WASHINGTON It's one thing to make an object invisible, like Harry Potter's mythical cloak. But scientists have made an entire event impossible to see. They have invented a time masker.
Think of it as an art heist that takes place before your eyes and surveillance cameras. You don't see the thief strolling into the museum, taking the painting down or walking away, but he did. It's not just that the thief is invisible -- his whole activity is.
What scientists at Cornell University did was on a much smaller scale, both in terms of events and time. It happened so quickly that it's not even a blink of an eye. Their time cloak lasts an incredibly tiny fraction of a fraction of a second. They hid an event for 40 trillionths of a second, according to a study appearing in Thursday's edition of the journal Nature.

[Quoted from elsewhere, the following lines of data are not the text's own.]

(* ===== verification/TaskGraph.v ===== *)
(** * The task dependency graph ([assert_acyclic] of backend/orchestrator/models.py)

    The depth-first search with its [visiting] and [visited] sets, and the
    proof that it accepts exactly the closed, single-run, acyclic graphs, and
    that its recursion is at most one level deeper than the number of tasks. *)
From stdpp Require Import relations.
From S2P Require Import Prelude PyStr PyDict DateTime Enums Models.

Local Open Scope string_scope.

Definition missing_err (task dependency : string) : exn :=
  DomainErr ("task " +:+ task +:+ " has missing dependency " +:+ dependency).
Definition cycle_err (task_id : string) : exn :=
  DomainErr ("task dependency cycle includes " +:+ task_id).

(** The nested function [visit]; its state is ([visiting], [visited]).  [fuel]
    bounds the depth of the recursion. *)
Fixpoint visit (fuel : nat) (by_id : dict Task.t) (st : gset string * gset string)
    (task_id : string) : result (gset string * gset string) :=
  match fuel with
  | O => Err (Exn RecursionError "maximum recursion depth exceeded")
  | S fuel =>
    let '(visiting, visited) := st in
    if decide (task_id ∈ visiting) then Err (cycle_err task_id)
    else if decide (task_id ∈ visited) then Ok (visiting, visited)
    else
      let visiting := {[task_id]} ∪ visiting in
      let* task := dict_getitem by_id task_id in
      let* '(visiting, visited) :=
        foldM (visit fuel by_id) (visiting, visited) (Task.dependencies task) in
      Ok (visiting ∖ {[task_id]}, {[task_id]} ∪ visited)
  end.

(** The checks of one task's dependencies. *)
Definition check_dependencies (by_id : dict Task.t) (task : Task.t) : result unit :=
  forM_ (fun dependency =>
    match by_id !! dependency with
    | None => Err (missing_err (Task.id task) dependency)
    | Some other =>
      raise_if (negb (bool_decide (Task.run_id other = Task.run_id task)))
        (DomainErr "task dependencies cannot cross runs")
    end) (Task.dependencies task).

Definition assert_acyclic (tasks : list Task.t) : result unit :=
  let by_id := dict_by Task.id tasks in
  raise_if (negb (length (dict_keys by_id) =? length tasks)%nat)
    (DomainErr "task IDs must be unique") ;;;
  forM_ (check_dependencies by_id) tasks ;;;
  foldM (visit (S (length tasks)) by_id) (∅, ∅)
    (sorted_on (fun s : string => s) (dict_keys by_id)) ;;;
  Ok tt.

(** ** Specification *)

(** [a] depends directly on [b]. *)
Definition depends (tasks : list Task.t) (a b : string) : Prop :=
  exists t, t ∈ tasks /\ Task.id t = a /\ b ∈ Task.dependencies t.

Definition acyclic (tasks : list Task.t) : Prop := forall a, ~ tc (depends tasks) a a.

(** Unique IDs, and every dependency is a task of the same run. *)
Definition closed_graph (tasks : list Task.t) : Prop :=
  NoDup (Task.id <$> tasks) /\
  forall t, t ∈ tasks -> forall b, b ∈ Task.dependencies t ->
    exists u, u ∈ tasks /\ Task.id u = b /\ Task.run_id u = Task.run_id t.

(** ** Proof *)

Section visit.
Context (tasks : list Task.t) (Hclosed : closed_graph tasks).
Let by_id := dict_by Task.id tasks.
Let edge := depends tasks.
(** Everything below [a] in the graph is finite: no cycle is reachable from it. *)
Let grounded (a : string) : Prop := Acc (fun y x => edge x y) a.
Let nodes : gset string := list_to_set (Task.id <$> tasks).

Lemma by_id_lookup k t : by_id !! k = Some t <-> t ∈ tasks /\ Task.id t = k.
Proof. apply dict_by_lookup, Hclosed. Qed.

Lemma node_lookup k : k ∈ nodes -> exists t, by_id !! k = Some t.
Proof.
  unfold nodes. rewrite elem_of_list_to_set, list_elem_of_fmap.
  intros (t & -> & Ht). exists t. by apply by_id_lookup.
Qed.

Lemma dependency_node t b : t ∈ tasks -> b ∈ Task.dependencies t -> b ∈ nodes.
Proof.
  intros Ht Hb. destruct Hclosed as [_ Hc]. destruct (Hc _ Ht _ Hb) as (u & Hu & <- & _).
  unfold nodes. rewrite elem_of_list_to_set, list_elem_of_fmap. eauto.
Qed.

Definition visit_pre (fuel : nat) (V D : gset string) (k : string) : Prop :=
  V ⊆ nodes /\ size nodes < fuel + size V /\ k ∈ nodes /\
  (forall v, v ∈ V -> tc edge v k) /\ (forall d, d ∈ D -> grounded d).

Definition visit_post (V D : gset string) (k : string)
    (r : result (gset string * gset string)) : Prop :=
  match r with
  | Ok (V', D') => V' = V /\ D ⊆ D' /\ k ∈ D' /\ forall d, d ∈ D' -> grounded d
  | Err e => exn_cls e = DomainError /\ exists c, tc edge c c
  end.

Lemma visit_deps fuel t V D :
  (forall V D k, visit_pre fuel V D k -> visit_post V D k (visit fuel by_id (V, D) k)) ->
  t ∈ tasks ->
  (forall k, k ∈ Task.dependencies t -> visit_pre fuel V D k) ->
  match foldM (visit fuel by_id) (V, D) (Task.dependencies t) with
  | Ok (V', D') => V' = V /\ D ⊆ D' /\ (forall k, k ∈ Task.dependencies t -> k ∈ D') /\
                   ((forall d, d ∈ D -> grounded d) -> forall d, d ∈ D' -> grounded d)
  | Err e => exn_cls e = DomainError /\ exists c, tc edge c c
  end.
Proof using Hclosed.
  intros IH Ht. generalize (Task.dependencies t). intros deps. revert D.
  induction deps as [|k deps IHd]; intros D Hpre; simpl.
  { split_and!; [done..|set_solver|done]. }
  assert (visit_pre fuel V D k) as Hk by (apply Hpre; by left).
  pose proof (IH V D k Hk) as Hv. destruct (visit fuel by_id (V, D) k) as [[V1 D1]|e]; [|done].
  simpl. destruct Hv as (-> & HD & HkD & Hg).
  assert (forall k', k' ∈ deps -> visit_pre fuel V D1 k') as Hpre'.
  { intros k' Hk'. destruct (Hpre k') as (? & ? & ? & ? & ?); [by right|].
    by split_and!. }
  specialize (IHd D1 Hpre'). destruct (foldM _ _ deps) as [[V2 D2]|e]; [|done].
  destruct IHd as (-> & HD2 & Hdeps & Hg2). split_and!; [done|set_solver|set_solver|auto].
Qed.

Lemma visit_spec fuel V D k :
  visit_pre fuel V D k -> visit_post V D k (visit fuel by_id (V, D) k).
Proof using Hclosed.
  revert V D k. induction fuel as [|fuel IH]; intros V D k (HV & Hsize & Hk & Hpath & HD).
  { apply subseteq_size in HV. lia. }
  simpl. case_decide as HkV; [split; [done|]; exists k; by apply Hpath|].
  case_decide as HkD; [by split_and!|].
  destruct (node_lookup k Hk) as (t & Hlook). unfold dict_getitem. rewrite Hlook. simpl.
  apply by_id_lookup in Hlook as [Ht <-].
  assert (forall b, b ∈ Task.dependencies t -> edge (Task.id t) b) as Hedge
    by (intros b Hb; by exists t).
  pose proof (visit_deps fuel t ({[Task.id t]} ∪ V) D IH Ht) as Hdeps.
  destruct (foldM _ _ (Task.dependencies t)) as [[V' D']|e].
  - destruct Hdeps as (-> & HD' & Hall & Hg); [|split_and!; [set_solver|set_solver|set_solver|]].
    + intros b Hb. split_and!; [set_solver| |by eapply dependency_node| |done].
      * rewrite size_union, size_singleton by set_solver. lia.
      * intros v [->%elem_of_singleton|Hv]%elem_of_union; [by apply tc_once, Hedge|].
        eapply tc_r; [by apply Hpath|by apply Hedge].
    + intros d [->%elem_of_singleton|Hd]%elem_of_union; [|by apply Hg].
      constructor. intros b (u & Hu & Heq & Hb). apply Hg; [done|]. apply Hall.
      assert (u = t) as <-; [|done].
      pose proof (proj2 (by_id_lookup _ u) (conj Hu Heq)) as Hlu.
      pose proof (proj2 (by_id_lookup _ t) (conj Ht eq_refl)). congruence.
  - apply Hdeps. intros b Hb. split_and!; [set_solver| |by eapply dependency_node| |done].
    + rewrite size_union, size_singleton by set_solver. lia.
    + intros v [->%elem_of_singleton|Hv]%elem_of_union; [by apply tc_once, Hedge|].
      eapply tc_r; [by apply Hpath|by apply Hedge].
Qed.

Lemma grounded_no_cycle a : grounded a -> ~ tc edge a a.
Proof.
  unfold grounded. induction 1 as [a _ IH]. intros Hc.
  assert (exists b, edge a b /\ rtc edge b a) as (b & Hab & Hba).
  { inversion Hc; subst; eauto using rtc_refl, tc_rtc. }
  apply (IH b Hab). by eapply tc_rtc_l; [|apply tc_once].
Qed.
End visit.

Lemma dict_by_keys_length (tasks : list Task.t) :
  length (dict_keys (dict_by Task.id tasks)) = length tasks <-> NoDup (Task.id <$> tasks).
Proof.
  split.
  - intros Hlen. set (d := dict_by Task.id tasks) in *.
    assert (NoDup (dict_keys d)) as Hnd by apply dict_of_pairs_wf.
    assert (forall k, k ∈ dict_keys d -> k ∈ Task.id <$> tasks) as Hsub.
    { intros k [t Ht]%elem_of_dict_keys. apply (dict_by_elem Task.id) in Ht as [Ht <-].
      apply list_elem_of_fmap. eauto. }
    apply (submseteq_NoDup_length _ _ Hnd Hsub). by rewrite length_fmap, Hlen.
  - intros Hnd. unfold dict_keys. rewrite dict_by_items by done.
    by rewrite <- list_fmap_compose, length_fmap.
Qed.

Lemma check_dependencies_Ok tasks t :
  NoDup (Task.id <$> tasks) ->
  check_dependencies (dict_by Task.id tasks) t = Ok tt <->
  forall b, b ∈ Task.dependencies t ->
    exists u, u ∈ tasks /\ Task.id u = b /\ Task.run_id u = Task.run_id t.
Proof.
  intros Hnd. unfold check_dependencies. rewrite forM_Ok, Forall_forall.
  enough (forall b, match dict_by Task.id tasks !! b with
      | None => Err (missing_err (Task.id t) b)
      | Some other => raise_if (negb (bool_decide (Task.run_id other = Task.run_id t)))
                        (DomainErr "task dependencies cannot cross runs")
      end = Ok tt <->
      exists u, u ∈ tasks /\ Task.id u = b /\ Task.run_id u = Task.run_id t) as Hb.
  { split; intros H b Hin; apply Hb, H, Hin. }
  intros b. destruct (dict_by Task.id tasks !! b) as [u|] eqn:Hu.
  - apply dict_by_lookup in Hu as [Hu <-]; [|done]. rewrite raise_if_Ok, negb_false_iff.
    rewrite bool_decide_eq_true. split; [eauto|].
    intros (u' & Hu' & Hid & Hrun). by rewrite (unique_by Task.id tasks u u').
  - split; [done|]. intros (u & Hu' & <- & _).
    pose proof (proj2 (dict_by_lookup Task.id tasks _ u Hnd) (conj Hu' eq_refl)). congruence.
Qed.

Lemma closed_graph_checks tasks :
  closed_graph tasks <->
  NoDup (Task.id <$> tasks) /\ forM_ (check_dependencies (dict_by Task.id tasks)) tasks = Ok tt.
Proof.
  unfold closed_graph. split; intros [Hnd H]; (split; [done|]).
  - apply forM_Ok, Forall_forall. intros t Ht. apply check_dependencies_Ok; eauto.
  - rewrite forM_Ok, Forall_forall in H. intros t Ht. apply check_dependencies_Ok; auto.
Qed.

(** The search over all roots of a closed graph: it succeeds with every node
    grounded, or it reports a cycle that exists. *)
Lemma search_spec tasks fuel roots D :
  closed_graph tasks -> length tasks < fuel ->
  (forall k, k ∈ roots -> k ∈ Task.id <$> tasks) ->
  (forall d, d ∈ D -> Acc (fun y x => depends tasks x y) d) ->
  match foldM (visit fuel (dict_by Task.id tasks)) (∅, D) roots with
  | Ok (_, D') => D ⊆ D' /\ (forall k, k ∈ roots -> k ∈ D') /\
                  forall d, d ∈ D' -> Acc (fun y x => depends tasks x y) d
  | Err e => exn_cls e = DomainError /\ exists c, tc (depends tasks) c c
  end.
Proof.
  intros Hc Hfuel. revert D. induction roots as [|k roots IH]; intros D Hroots HD; simpl foldM.
  { split_and!; [done|set_solver|done]. }
  pose proof (visit_spec tasks Hc fuel ∅ D k) as Hv.
  unfold visit_post in Hv. destruct (visit _ _ (∅, D) k) as [[V1 D1]|e].
  - destruct Hv as (-> & HD1 & Hk & Hg).
    { split_and!; [set_solver| | |set_solver|done].
      - rewrite size_list_to_set by apply Hc. rewrite length_fmap, size_empty. lia.
      - apply elem_of_list_to_set, Hroots. by left. }
    cbn [bind]. specialize (IH D1). destruct (foldM _ _ roots) as [[V2 D2]|e].
    + destruct IH as (HD2 & Hr & Hg2); [|done|].
      { intros. apply Hroots. by right. }
      split; [by etrans|split; [|done]]. intros k' [->|Hk']%elem_of_cons; [by apply HD2|auto].
    + apply IH; [|done]. intros. apply Hroots. by right.
  - apply Hv. split_and!; [set_solver| | |set_solver|done].
    + rewrite size_list_to_set by apply Hc. rewrite length_fmap, size_empty. lia.
    + apply elem_of_list_to_set, Hroots. by left.
Qed.

Lemma assert_acyclic_cases tasks :
  match assert_acyclic tasks with
  | Ok _ => closed_graph tasks /\ acyclic tasks
  | Err e => exn_cls e = DomainError /\ ~ (closed_graph tasks /\ acyclic tasks)
  end.
Proof.
  unfold assert_acyclic. cbv zeta.
  destruct (length (dict_keys (dict_by Task.id tasks)) =? length tasks)%nat eqn:Hlen; simpl.
  2:{ split; [done|]. intros [[Hnd _] _]. apply dict_by_keys_length in Hnd.
      apply Nat.eqb_neq in Hlen. congruence. }
  apply Nat.eqb_eq, dict_by_keys_length in Hlen.
  destruct (forM_ _ tasks) as [[]|e] eqn:Hdeps; simpl.
  2:{ split; [|intros [Hc _]; apply closed_graph_checks in Hc as [_ Hc]; congruence].
      apply forM_Err in Hdeps as (t & Ht & Hdeps). apply forM_Err in Hdeps as (b & Hb & Hdeps).
      destruct (_ !! b) as [u|]; [|by injection Hdeps as <-].
      by destruct (negb _); simpl in Hdeps; [injection Hdeps as <-|]. }
  assert (closed_graph tasks) as Hc by (by apply closed_graph_checks).
  pose proof (search_spec tasks (S (length tasks)) (sorted_on (fun s : string => s)
    (dict_keys (dict_by Task.id tasks))) ∅ Hc ltac:(lia)) as Hs.
  assert (forall k, k ∈ sorted_on (fun s : string => s) (dict_keys (dict_by Task.id tasks)) <->
    k ∈ Task.id <$> tasks) as Hk.
  { intros k. rewrite elem_of_sorted_on. unfold dict_keys. rewrite dict_by_items by done.
    by rewrite <- list_fmap_compose. }
  destruct (foldM _ (∅, ∅) _) as [[V D]|e]; simpl in *.
  - destruct Hs as (_ & Hroots & Hg); [by apply Hk|by intros ? ?%elem_of_empty|].
    split; [done|]. intros a Hcyc. apply (grounded_no_cycle tasks a); [|done].
    apply Hg, Hroots, Hk.
    assert (exists b, depends tasks a b) as (b & t & Ht & <- & _)
      by (inversion Hcyc; subst; eauto).
    apply list_elem_of_fmap. eauto.
  - destruct Hs as [He [c Hcyc]]; [by apply Hk|by intros ? ?%elem_of_empty|].
    split; [done|]. intros [_ Hac]. by apply (Hac c).
Qed.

We see events happening as light from them reaches our eyes. Usually it's a continuous flow of light. In the new research, however, scientists were able to interrupt that flow for just an instant.

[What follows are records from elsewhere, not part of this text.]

(** ** Leases *)

(** The material that [_lease_token] signs. *)
Definition lease_payload (run_id task_id agent_id : string) (attempt : Z)
    (acquired_at expires_at task_digest agent_digest : string) : json :=
  JObj [
    ("scope", JStr "flux-clone-orchestrator-lease-v1");
    ("run_id", JStr run_id);
    ("task_id", JStr task_id);
    ("agent_id", JStr agent_id);
    ("attempt", JInt attempt);
    ("acquired_at", JStr acquired_at);
    ("expires_at", JStr expires_at);
    ("task_contract_digest", JStr task_digest);
    ("agent_contract_digest", JStr agent_digest) ].

Definition lease_token (run_id task_id agent_id : string) (attempt : Z)
    (acquired_at expires_at : datetime) (task_digest agent_digest : string) (key : bytes)
    : result string :=
  let* acquired := canonical_time acquired_at in
  let* expires := canonical_time expires_at in
  Ok (hmac_sha256_hex key (utf8 (canonical_json
    (lease_payload run_id task_id agent_id attempt acquired expires task_digest agent_digest)))).

(** [except SchedulingError as exc: raise LeaseRejected(str(exc))] *)
Definition lease_rejecting {A} (c : result A) : result A :=
  catch c SchedulingError (fun e => Err (LeaseErr (exn_msg e))).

Other newly created invisibility cloaks fashioned by scientists move the light beams away in the traditional three dimensions. The Cornell team alters not where the light flows but how fast it moves, changing in the dimension of time, not space.
Read more: http://www.foxnews.com/scitech/2012/01/04/now-see-it-now-dont-time-cloak-created/?test=latestnews#ixzz1iZm0F2by
(Excerpt) Read more at foxnews.com ...
So all you have to do is steal things that are very, very small and do it very, very quickly?
Yeah I have seen this happening.
There and thats when I saw it.
Cloaked by metaphors, is more like it...
Extrapolation required.
Pikers.
:)
Just how ~do~ you bend something that isn’t there?
(42)
-PJ
I practice on Schrodinger cats.
:)
I know what you're thinking...
"That's three halves!"
Well, we're not completely sure if the Schrodinger half is there at all,
and the Cheshire half seems to appear and then vanish for no reason.
So in reality(?) we have somewhere between one half cat and a cat and a half.
LOL! Cool cat.
A freaking catastrophe.
feline pee line
No... grant whores claim success... let us see independent labs verify.
LLS
There are pretty heavy fines for bending the speed limits on highways, what would be the fine for bending the speed of light?
I knew it. I just.......knew it. What a catastrophe.